Negative emotions, such as frustration or anger, can hurt your game.

Tennis players feel upset, frustrated or angry for several different reasons. You might become upset after missing shots you have no trouble executing in practice. You might feel angry with yourself after making a poor decision on shot selection or strategy. You might even become frustrated with an opponent’s bad line call.

Whatever the cause of your frustration, a process I call “dwelling on the past” happens and causes you to lose focus on the match. You may carry your frustration with you to the next point or shot causing more mistakes and lower confidence in your game.

Staying composed is critical to improving your mental game of tennis.

Victoria Azarenka is an excellent example of staying composed on the court. She experienced the biggest win of her career so far, beating Serena Williams in the final of the Sony Ericsson Open last week.

“I was more consistent and more aggressive.

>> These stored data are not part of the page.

Definition ErrIsOverridden := "Error for overriding config".
(** The metadata a resource is handled with. *)
Definition handled_metadata (config : ConfigResource Spec) : Metadata :=
  <["nodeGroup" := VText (ConfigResource_NodeGroup config)]> (default ∅ (ConfigResource_Metadata config)).
(** An error is a code and a detail. *)
Definition HandleConfigResource (config : ConfigResource Spec) : prog World ((string * string) + Data) :=
  let refuse code detail := ret (inl (code, detail)) in
  match registry (Key config) with
  | None => refuse ValidationRequestError
              ("can't find resource definition for apiVersion: " ++ ConfigResource_APIVersion config ++ " and kind: " ++ ConfigResource_Kind config)
  | Some resDef =>
      let metadata := handled_metadata config in
      match Decode resDef (ConfigResource_Spec config) with
      | inl err => refuse ValidationRequestError err
      | inr entity =>
          if IsOverriddenByCR resDef metadata entity then refuse ValidationRequestError ErrIsOverridden
          else
            validated <- Validate resDef metadata entity ;;
            if negb (validated.1.1 : bool) then refuse ValidationRequestError validated.1.2
            else fun w => match Handler resDef metadata validated.2 w with
                          | (Ok result, w') => (Ok (inr result), w')
                          | (Err err, w') => (Ok (inl (MultiCauseApplyConfigError, error_text err)), w')
                          | (Panic p, w') => (Panic p, w')
                          end
      end
  end.
(** * The lock that is kept *)

(** A handler waits for the lock to leave the set, and who has the lock waits
    for that handler: for room in its channel, or for it to receive quit. *)
Definition blocked (i : nat) (s : WatcherSet) : Prop :=
  exists w, watchers s !! i = Some w /\ phase w = Leaving /\
  match locker s with
  | Notifying _ (j :: _) => j = i /\ sourceBuffer <= length (source w)
  | Resetting (j :: _) true => j = i
  | _ => False
  end.
Definition stays (s s' : WatcherSet) : Prop :=
  locker s' = locker s /\ watchersMap s' = watchersMap s /\ unannounced s ⊆ unannounced s'.
#[export] Instance stays_preorder : PreOrder stays.
Proof. split; [by intros s|]. intros s1 s2 s3 (E1 & E2 & ?) (E3 & E4 & ?). split_and!; [congruence..|]. by transitivity (unannounced s2). Qed.

(** A step of another watcher, or of the reader of this one. *)
Lemma blocked_set i j w w' s : blocked i s -> watchers s !! j = Some w -> (phase w = Leaving -> phase w' = Leaving /\ source w' = source w) ->
  blocked i (set_watcher j w' s) /\ stays s (set_watcher j w' s).
Proof.
  intros (v & Hi & Hp & Hl) Hj Hw. split; [|done]. destruct (decide (j = i)) as [->|Hji].
  - rewrite Hj in Hi. injection Hi as ->. destruct (Hw Hp) as [Hp' Hs']. exists w'. cbn. rewrite lookup_insert_eq. split_and!; [done..|].
    by rewrite Hs'.
  - exists v. cbn. by rewrite lookup_insert_ne.
Qed.
Lemma blocked_locked i s : blocked i s -> unlocked s = false.
Proof. intros (w & _ & _ & Hl). unfold unlocked. by destruct (locker s). Qed.
Lemma blocked_holder i s : blocked i s -> deliver s = None /\ look_stopped s = None /\ reset_quits s = None /\ unlock s = None.
Proof.
  intros (w & Hi & Hp & Hl). unfold deliver, look_stopped, reset_quits, unlock.
  destruct (locker s) as [|k [|j rest]|[|j rest] []]; try done.
  - destruct Hl as [-> Hs]. rewrite Hi. by replace (length (source w) <? sourceBuffer)%nat with false by (symmetry; by apply Nat.ltb_ge).
  - subst j. by rewrite Hi, Hp.
Qed.
Lemma blocked_step i l s s' : blocked i s -> step l s = Some s' -> blocked i s' /\ stays s s'.
Proof.
  intros B E. pose proof (blocked_locked i s B) as Hu. destruct (blocked_holder i s B) as (E1 & E2 & E3 & E4).
  destruct l as [|j|j|j ok|j ok|j|j|j|j|j|k order| |order| | |]; cbn in E; try congruence.
  - injection E as <-. destruct B as (w & Hi & Hp & Hl). split; [by exists w|]. split_and!; [done..|]. cbn. set_solver.
  - unfold open in E. destruct (watchers s !! j) eqn:Ej; [done|]. injection E as <-. split; [|done].
    destruct B as (w & Hi & Hp & Hl). exists w. cbn. rewrite lookup_insert_ne by congruence. done.
  - unfold push_watcher in E. rewrite Hu in E. destruct (watchers s !! j) as [w|]; [|done]. by destruct (phase w).
  - unfold read_state in E. destruct (watchers s !! j) as [w|] eqn:Ej; [|done]. destruct (phase w) eqn:Ep; try done. injection E as <-.
    apply (blocked_set i j w); [done..|congruence].
  - unfold write in E. destruct (watchers s !! j) as [w|] eqn:Ej; [|done]. destruct (phase w) eqn:Ep; try done; injection E as <-;
      (apply (blocked_set i j w); [done..|congruence]).
  - unfold take_change in E. destruct (watchers s !! j) as [w|] eqn:Ej; [|done]. destruct (phase w) eqn:Ep, (source w); try done. injection E as <-.
    apply (blocked_set i j w); [done..|congruence].
  - unfold stop in E. destruct (watchers s !! j) as [w|] eqn:Ej; [|done]. destruct (phase w) eqn:Ep; try done. injection E as <-.
    apply (blocked_set i j w); [done..|congruence].
  - unfold remove_watcher in E. rewrite Hu in E. destruct (watchers s !! j) as [w|]; [|done]. by destruct (phase w).
  - unfold connection_ends in E. destruct (watchers s !! j) as [w|] eqn:Ej; [|done]. destruct (reader w); try done. injection E as <-.
    by apply (blocked_set i j w).
  - unfold reader_quits in E. destruct (watchers s !! j) as [w|] eqn:Ej; [|done]. destruct (reader w), (phase w) eqn:Ep; try done. injection E as <-.
    apply (blocked_set i j w); [done..|congruence].
  - unfold notify in E. by rewrite Hu in E.
  - unfold reset in E. by rewrite Hu in E.
Qed.
Lemma blocked_run i ls s s' : blocked i s -> run ls s = Some s' -> stays s s'.
Proof.
  revert s. induction ls as [|l ls IH]; intros s B E; cbn in E; [by injection E as <-|].
  destruct (step l s) as [s1|] eqn:E1; [|done]. destruct (blocked_step i l s s1 B E1) as [B1 S1]. etransitivity; [exact S1|by apply IH].
Qed.

(** A client connects and is sent a change, whose write does not return. *)
Definition slow_client : list Label := [Open 0; Push 0; Read 0 true; Write 0 true; Commit; Notify 0 [0]; Deliver; Unlock; Take 0].
Definition announced (k : nat) : list Label := [Commit; Notify k [0]; Deliver; Unlock].
Definition blocked_notification : list Label := slow_client ++ concat (announced <$> seq 1 10) ++ [Commit; Notify 11 [0]; Write 0 false].
Definition blocked_reset : list Label := slow_client ++ [Reset [0]; LookStopped; Write 0 false].

(** C18: One client that reads too slowly, and whose connection then breaks while a
    change waits for its channel, keeps the lock of the set for ever; so does one
    whose connection breaks after [ResetConnections] has seen that it is not
    stopped.  From then on nobody registers or leaves, and no change is announced
    to anyone; a reset that hangs holds up the change of the role. *)
Theorem watchers_deadlock :
  (exists s, run blocked_notification NewWatcherSet = Some s /\ blocked 0 s) /\
  (exists s, run blocked_reset NewWatcherSet = Some s /\ blocked 0 s) /\
  (forall i s, blocked i s -> forall ls s', run ls s = Some s' ->
     locker s' = locker s /\ watchersMap s' = watchersMap s /\ unannounced s ⊆ unannounced s').
Proof.
  split_and!.
  - eexists. split; [vm_compute; reflexivity|]. eexists. split; [vm_compute; reflexivity|]. split; [reflexivity|]. split; [reflexivity|vm_compute; lia].
  - eexists. split; [vm_compute; reflexivity|]. eexists. split; [vm_compute; reflexivity|]. split; reflexivity.
  - intros i s B ls s' E. by apply (blocked_run i ls).
Qed.

(** A change may be sent after a later one, and after a state that has it. *)
Example changes_out_of_order :
  exists s w, run [Commit; Commit; Open 0; Push 0; Read 0 true; Write 0 true; Notify 1 [0]; Deliver; Unlock; Notify 0 [0]; Deliver; Unlock;
                   Take 0; Write 0 true; Take 0; Write 0 true] NewWatcherSet = Some s /\
    watchers s !! 0 = Some w /\ received w = [SentState 2; SentChange 1; SentChange 0].
Proof. do 2 eexists. by vm_compute. Qed.
(** After a write failed the reader waits for ever to tell the handler. *)
Example reader_leaks :
  exists s w, run (slow_client ++ [Write 0 false; ConnectionEnds 0; Remove 0]) NewWatcherSet = Some s /\
    watchers s !! 0 = Some w /\ phase w = Closed /\ reader w = TellingQuit.
Proof. do 2 eexists. by vm_compute. Qed.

I would say I was always trying to put pressure and I was just believing in myself so much. No matter what, I have to play and keep going and I can win. I think I controlled [my emotions] very well for the first big final. I wasn’t getting upset on any ball. I was just happy to play every point,” said Victoria Azarenka.

Often in my work as a mental game coach to athletes, I see athletes become frustrated because they are blocked from reaching their expectations.

The solution is to modify your unrealistic or strict expectations.

Your expectations might be about stats (number of winners for example) or results (beating someone in two sets). When you don’t achieve those high expectations, you become frustrated easily and might lose confidence.

Your Mental Game Tip For Today

Understand that you can’t be perfect in tennis and always play up to your high expectations. Give yourself the luxury of making 3-4 errors per match. This way you can put mistakes behind you and move on to the next point.

Learn from your mistakes instead of beat yourself up for a lost chance or opportunity.